Frailty is a complex geriatric syndrome that is often clinically characterized by five criteria: (1) Weight loss; (2) Reduced endurance; (3) Slowed gait speed; (4) Muscle weakness; and (5) Exhaustion, resulting in functional dependence (Fried et al., 2001). According to Fried et al. (2001), frailty can be assessed in terms of three phenotypes, or categories of frailty severity, which are defined by the sum of the five individual frailty criteria (i.e., 0: nonfrail, 1 or 2: prefrail, and 3–5: frail). Although frailty can exist independently, it may also co-exist in older adults with progressive neurological disorders, such as Parkinson's disease (PD) (Roland, Jakobi, Jones, & Powell, 2012). Co-morbidities and clinical symptoms interact between frailty and PD making identification of frailty in persons with PD challenging to diagnose (Powell, 2008). Few studies have examined how to identify frailty in the PD population (Ahmed et al., 2008, Lauretani et al., 2012).
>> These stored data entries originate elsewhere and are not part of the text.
(* ===== verification/GuiStory.v ===== *)
(** The two tabs of the window (src/gui.py) that call the story editor:
    the story tab ([load_story_file], [clear_story_text],
    [process_story_edit] with its worker [process], [show_edit_result],
    [save_edited_story], lines 890-972) and the image-script tab
    ([generate_image_script] with its worker [generate],
    [show_generated_script], [save_image_script],
    [copy_script_to_clipboard], lines 1197-1274).  The workers call
    [StoryEditor] (the model of src/story_editor.py) on the LM Studio
    client that [setup_clients] built. *)
From Stdlib Require Import String Ascii List ZArith QArith Lia Bool.
From S2P Require Import Prelude PyStr World ApiClient StoryEditor GuiState.
Import ListNotations.
Open Scope py_scope.
Open Scope nat_scope.

Module StoryTab.
Import World ApiClient GuiState.

Section Handlers.
Variable E : env.

(** [load_story_file] (lines 890-906), with the path the file dialog
    returned ([[]] when it was cancelled). *)
Definition load_story_file (file_path : str) : PyM gui unit :=
  match file_path with
  | [] => ret tt
  | _ =>
      try_except
        (content <- read_text E file_path ;;
         modify (set_story_text content) ;;;
         update_status E (lit "Đã tải file: " ++ basename file_path))
        (fun e => show (DError (lit "Lỗi") (lit "Không thể đọc file: " ++ exc_str e)))
  end.

(** [clear_story_text] (lines 908-910) *)
Definition clear_story_text : PyM gui unit := modify (set_story_text []).

(** [process_story_edit] (lines 912-944): the checks on the main thread,
    then the worker. *)
Definition process_story_edit : PyM gui unit :=
  fun g =>
    let t := story_tab g in
    let story := strip (text_get (story_text t)) in
    match story with
    | [] => show (DWarning (lit "Cảnh báo") (lit "Vui lòng nhập nội dung truyện!")) g
    | _ =>
        (update_status E (lit "Đang xử lý với AI (" ++ edit_type t ++ lit ")...") ;;;
         start (TStoryEdit story (edit_type t) (length_var t))) g
    end.

(** The worker [process] (lines 925-941). *)
Definition process (story edit_type length_pref : str) : PyM gui unit :=
  worker
    (c <- get_clients (lit "editor") ;;
     on_lm (@StoryEditor.edit_story (lm_studio_text (lm_server E) (lm_client c)) story edit_type length_pref))
    CbShowEditResult
    (lit "Lỗi") (lit "Không thể xử lý truyện: ").

(** [show_edit_result] (lines 946-950) *)
Definition show_edit_result (result : str) : PyM gui unit :=
  modify (set_result_text result) ;;;
  update_status E (lit "Đã hoàn thành chỉnh sửa!").

(** [save_edited_story] (lines 952-972), with the path the save dialog
    returns when it is shown. *)
Definition save_edited_story (file_path : str) : PyM gui unit :=
  fun g =>
    match strip (text_get (result_text (story_tab g))) with
    | [] => show (DWarning (lit "Cảnh báo") (lit "Không có nội dung để lưu!")) g
    | content =>
        match file_path with
        | [] => ret tt g
        | _ =>
            try_except
              (write_text E file_path content ;;;
               update_status E (lit "Đã lưu file: " ++ basename file_path) ;;;
               show (DInfo (lit "Thành công") (lit "Đã lưu truyện thành công!")))
              (fun e => show (DError (lit "Lỗi") (lit "Không thể lưu file: " ++ exc_str e))) g
        end
    end.

End Handlers.
End StoryTab.

Module ScriptTab.
Import World ApiClient GuiState.

Section Handlers.
Variable E : env.

(** [generate_image_script] (lines 1197-1235): the checks and the parsing
    of the number of scenes on the main thread, then the worker. *)
Definition generate_image_script : PyM gui unit :=
  fun g =>
    let t := script_tab g in
    let story := strip (text_get (script_story_text t)) in
    match story with
    | [] => show (DWarning (lit "Cảnh báo") (lit "Vui lòng nhập nội dung truyện!")) g
    | _ =>
        let num_scenes := match py_int_of_str (num_scenes t) with Some n => n | None => 5%Z end in
        (update_status E (lit "Đang tạo kịch bản ảnh với AI...") ;;;
         start (TScript story num_scenes (image_style t) (detail_level t) (include_prompts t))) g
    end.

(** The worker [generate] (lines 1216-1233). *)
Definition generate (story : str) (num_scenes : Z) (style detail : str) (include_prompts : bool)
  : PyM gui unit :=
  worker
    (c <- get_clients (lit "editor") ;;
     on_lm (@StoryEditor.generate_image_script (lm_studio_text (lm_server E) (lm_client c))
              story num_scenes style detail include_prompts))
    CbShowScript
    (lit "Lỗi") (lit "Không thể tạo kịch bản: ").

(** [show_generated_script] (lines 1237-1241) *)
Definition show_generated_script (script : str) : PyM gui unit :=
  modify (set_script_output script) ;;;
  update_status E (lit "Đã tạo kịch bản ảnh!").

(** [save_image_script] (lines 1243-1263) *)
Definition save_image_script (file_path : str) : PyM gui unit :=
  fun g =>
    match strip (text_get (script_output (script_tab g))) with
    | [] => show (DWarning (lit "Cảnh báo") (lit "Không có kịch bản để lưu!")) g
    | content =>
        match file_path with
        | [] => ret tt g
        | _ =>
            try_except
              (write_text E file_path content ;;;
               update_status E (lit "Đã lưu kịch bản: " ++ basename file_path) ;;;
               show (DInfo (lit "Thành công") (lit "Đã lưu kịch bản thành công!")))
              (fun e => show (DError (lit "Lỗi") (lit "Không thể lưu file: " ++ exc_str e))) g
        end
    end.

(** [copy_script_to_clipboard] (lines 1265-1274) *)
Definition copy_script_to_clipboard : PyM gui unit :=
  fun g =>
    match strip (text_get (script_output (script_tab g))) with
    | [] => show (DWarning (lit "Cảnh báo") (lit "Không có nội dung để sao chép!")) g
    | content =>
        (modify (set_clipboard []) ;;;
         modify (fun g => set_clipboard (clipboard g ++ content) g) ;;;
         update_status E (lit "Đã sao chép kịch bản vào clipboard!") ;;;
         show (DInfo (lit "Thành công") (lit "Đã sao chép kịch bản!"))) g
    end.

End Handlers.
End ScriptTab.

Module StoryFacts.
Import World ApiClient GuiState GuiStateFacts StoryTab ScriptTab.

Section Frames.
Variable E : env.

Lemma frames_load_story p : frames (load_story_file E p).
Proof. unfold load_story_file. destruct p; eff_tac. Qed.

Lemma frames_clear_story : frames (clear_story_text).
Proof. unfold clear_story_text. eff_tac. Qed.

Lemma frames_process_story_edit : frames (process_story_edit E).
Proof.
  intros g. unfold process_story_edit. destruct (strip _); [apply eff_show|].
  match goal with |- context [snd (?m g)] => assert (Hm : frames m) by eff_tac end. apply Hm.
Qed.

Lemma still_show_edit r : still (show_edit_result E r).
Proof. unfold show_edit_result. eff_tac. Qed.

Lemma frames_save_story p : frames (save_edited_story E p).
Proof.
  intros g. unfold save_edited_story. destruct (strip _); [apply eff_show|]. destruct p; [apply eff_ret|].
  match goal with |- context [snd (?m g)] => assert (Hm : frames m) by eff_tac end. apply Hm.
Qed.

Lemma frames_generate_image_script : frames (generate_image_script E).
Proof.
  intros g. unfold generate_image_script. destruct (strip _); [apply eff_show|].
  match goal with |- context [snd (?m g)] => assert (Hm : frames m) by eff_tac end. apply Hm.
Qed.

Lemma still_show_script s : still (show_generated_script E s).
Proof. unfold show_generated_script. eff_tac. Qed.

Lemma frames_save_script p : frames (save_image_script E p).
Proof.
  intros g. unfold save_image_script. destruct (strip _); [apply eff_show|]. destruct p; [apply eff_ret|].
  match goal with |- context [snd (?m g)] => assert (Hm : frames m) by eff_tac end. apply Hm.
Qed.

Lemma frames_copy : frames (copy_script_to_clipboard E).
Proof.
  intros g. unfold copy_script_to_clipboard. destruct (strip _); [apply eff_show|].
  match goal with |- context [snd (?m g)] => assert (Hm : frames m) by eff_tac end. apply Hm.
Qed.

(** The bodies of the workers start no thread. *)
Lemma eff_process_body Pt story et lp :
  eff no_err Pt (c <- get_clients (lit "editor") ;;
                 on_lm (@StoryEditor.edit_story (lm_studio_text (lm_server E) (lm_client c)) story et lp)).
Proof. eff_tac. Qed.

Lemma eff_generate_body Pt story n st d ip :
  eff no_err Pt (c <- get_clients (lit "editor") ;;
                 on_lm (@StoryEditor.generate_image_script (lm_studio_text (lm_server E) (lm_client c))
                          story n st d ip)).
Proof. eff_tac. Qed.

End Frames.

(** [open(p, 'r').read()] after [open(p, 'w').write(c)] gives [c]. *)
Lemma read_file_written E g p c :
  fst (read_file E p (set_written (written g ++ [(p, c)]) g)) = inr c.
Proof.
  destruct g. unfold read_file. cbn [written set_written]. rewrite rev_app_distr. cbn.
  unfold str_eqb. destruct (List.list_eq_dec ascii_dec p p) as [_|]; [reflexivity|congruence].
Qed.

(** The story editor's call on LM Studio returns, whatever the server
    does: [generate_text] catches every error. *)
Lemma edit_story_returns srv cl story et lp w :
  exists r w', @StoryEditor.edit_story (lm_studio_text srv cl) story et lp w = (inr r, w').
Proof.
  unfold StoryEditor.edit_story. cbn [ai_generate_text lm_studio_text].
  destruct (ApiClientFacts.generate_text_total srv cl
              (StoryEditor.edit_story_prompt (StoryEditor.edit_instruction et lp) story)
              (mk_opts (Some 4000%Z) (Some (7 # 10)) None None) w) as (r & evs & -> & _).
  eauto.
Qed.

Lemma image_script_returns srv cl story n st d ip w :
  exists r w', @StoryEditor.generate_image_script (lm_studio_text srv cl) story n st d ip w = (inr r, w').
Proof.
  unfold StoryEditor.generate_image_script. cbn [ai_generate_image_script lm_studio_text].
  unfold ApiClient.generate_image_script.
  destruct (ApiClientFacts.generate_text_total srv cl (image_script_prompt story n st d)
              (mk_opts (Some 3000%Z) None None None) w) as (r & evs & -> & _). eauto.
Qed.

(** A worker whose body returns queues its [ok] callback and nothing else. *)
Lemma worker_returns {A} (body : PyM gui A) ok t p g x g' :
  body g = (inr x, g') -> worker body ok t p g = (inr tt, set_after_queue (after_queue g' ++ [ok x]) g').
Proof. intros H. unfold worker, try_except, bind. rewrite H. reflexivity. Qed.

(** On an HTTP error the story editor returns the client's error text. *)
Lemma edit_story_http_error srv cl story et lp w status text body :
  status <> 200%Z ->
  srv (w_calls w) (base_url cl ++ lit "/completions")
    (ReqCompletion (make_payload (StoryEditor.edit_story_prompt (StoryEditor.edit_instruction et lp) story)
                      (mk_opts (Some 4000%Z) (Some (7 # 10)) None None))) = HttpReply status text body ->
  fst (@StoryEditor.edit_story (lm_studio_text srv cl) story et lp w) = inr (lit "Error: " ++ py_str_Z status).
Proof.
  intros Hs Hr. unfold StoryEditor.edit_story. cbn [ai_generate_text lm_studio_text].
  unfold generate_text, bind, post. rewrite Hr. rewrite <- Z.eqb_neq in Hs. rewrite Hs. reflexivity.
Qed.

(** The worker [process] once the clients exist: the editor's answer is
    queued for [show_edit_result]. *)
Lemma process_run E g c story et lp r w' :
  clients g = Some c ->
  @StoryEditor.edit_story (lm_studio_text (lm_server E) (lm_client c)) story et lp (lm_world g) = (inr r, w') ->
  tk_run (process E story et lp) g = set_after_queue (after_queue g ++ [CbShowEditResult r]) (set_lm_world w' g).
Proof.
  intros Hc He. unfold tk_run, process. rewrite (worker_returns _ _ _ _ g r (set_lm_world w' g)).
  - destruct g. reflexivity.
  - unfold bind, get_clients, on_lm. rewrite Hc, He. reflexivity.
Qed.

(** The file holds what was last written to [p]. *)
Lemma read_file_last E g p c : (exists w, written g = w ++ [(p, c)]) -> fst (read_file E p g) = inr c.
Proof.
  intros (w & Hw). unfold read_file. rewrite Hw, rev_app_distr. cbn.
  unfold str_eqb. destruct (List.list_eq_dec ascii_dec p p) as [_|]; [reflexivity|congruence].
Qed.

Lemma save_story_written E g p :
  p <> [] -> open_write_error E p = None -> strip (text_get (result_text (story_tab g))) <> [] ->
  written (tk_run (save_edited_story E p) g) =
    written g ++ [(p, os_newlines (str_eqb (platform_system E) (lit "Windows")) (strip (text_get (result_text (story_tab g)))))].
Proof.
  intros Hp Hw Hs. unfold tk_run, save_edited_story. cbv beta.
  destruct (strip (text_get (result_text (story_tab g)))) as [|x xs]; [congruence|].
  destruct p as [|a p]; [congruence|].
  unfold try_except, bind, write_text. rewrite Hw. destruct g. reflexivity.
Qed.

Lemma load_story_text E g p c :
  p <> [] -> fst (read_file E p g) = inr c ->
  story_text (story_tab (tk_run (load_story_file E p) g)) = universal_newlines c.
Proof.
  destruct p as [|a p]; [congruence|]. intros _ Hr.
  unfold load_story_file, tk_run, try_except, bind, read_text. rewrite read_file_pure, Hr. destruct g. reflexivity.
Qed.

End StoryFacts.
Electromyography (EMG) recordings provide a measure of muscle activity that governs movement associated with sustaining physical function. EMG detects the bioelectrical activity associated with muscle contractions that produce movements and reveals important neural changes associated with aging and decline in physical function (Clark et al., 2010a, Clark et al., 2011). Previous work from our laboratory has determined portable EMG devices as a viable means to record muscle activity in older adults during daily life and offer a method to detect frailty-, disease- and age-related differences in muscle activity required to execute movement (Harwood et al., 2011, Howe and Rafferty, 2009, Jakobi et al., 2008, Kern et al., 2001, Roland et al., 2013, Theou et al., 2010, Theou et al., 2011).

Recent investigations (Theou et al., 2010) have used EMG to quantify periods of muscle quiescence (gaps) and muscle activity (bursts) in frail older females as they went about their routine daily activities. As the level of frailty advanced the number of gaps increased while the duration of gaps decreased, and the number of bursts decreased while the burst duration increased (Theou et al., 2010). This study indicated that EMG can be used to identify persons of different frailty phenotypes. Quantification of muscle quiescence during daily life has also provided insight into underlying asymmetric functional decline and differential change in performance in males and females with PD (Roland et al., 2013). EMG recordings of daily muscle activity that detect stages of frailty have not yet been quantified in females with PD. Females with PD are an under-represented group in research, yet they experience greater functional decline (Leveille et al., 2000, Paganelli et al., 2006, Smith and Baltes, 1998) and often become frail more so than age-matched males (Fried et al., 2001). This suggests there is a need to investigate the implications of frailty on muscle activity during daily function in females with PD. Evidence demonstrates factors that contribute to frailty in non-neurological populations, such as age and physical activity, are not associated with frailty in persons with PD (Roland, Cornett, Theou, Jakobi, & Jones, 2012). Therefore, additional factors should be considered, such as muscle activity to better understand frailty within PD.

This study aims to determine if daily muscle activity differs between frailty phenotype in females with PD to facilitate identification of frailty. It is hypothesized that greater periods of muscle quiescence and shorter periods of muscle activity will occur and this change will be exacerbated as females with PD progress across frailty phenotypes. These changes in muscle characteristics will be observed, despite the presence of PD. Understanding how muscle activity changes across frailty phenotypes may help to inform interventions aimed at delaying frailty progression in females with PD. Application of this new-knowledge may improve clinical practice by providing an indicator of change in muscle activity that precipitates increased disability in PD.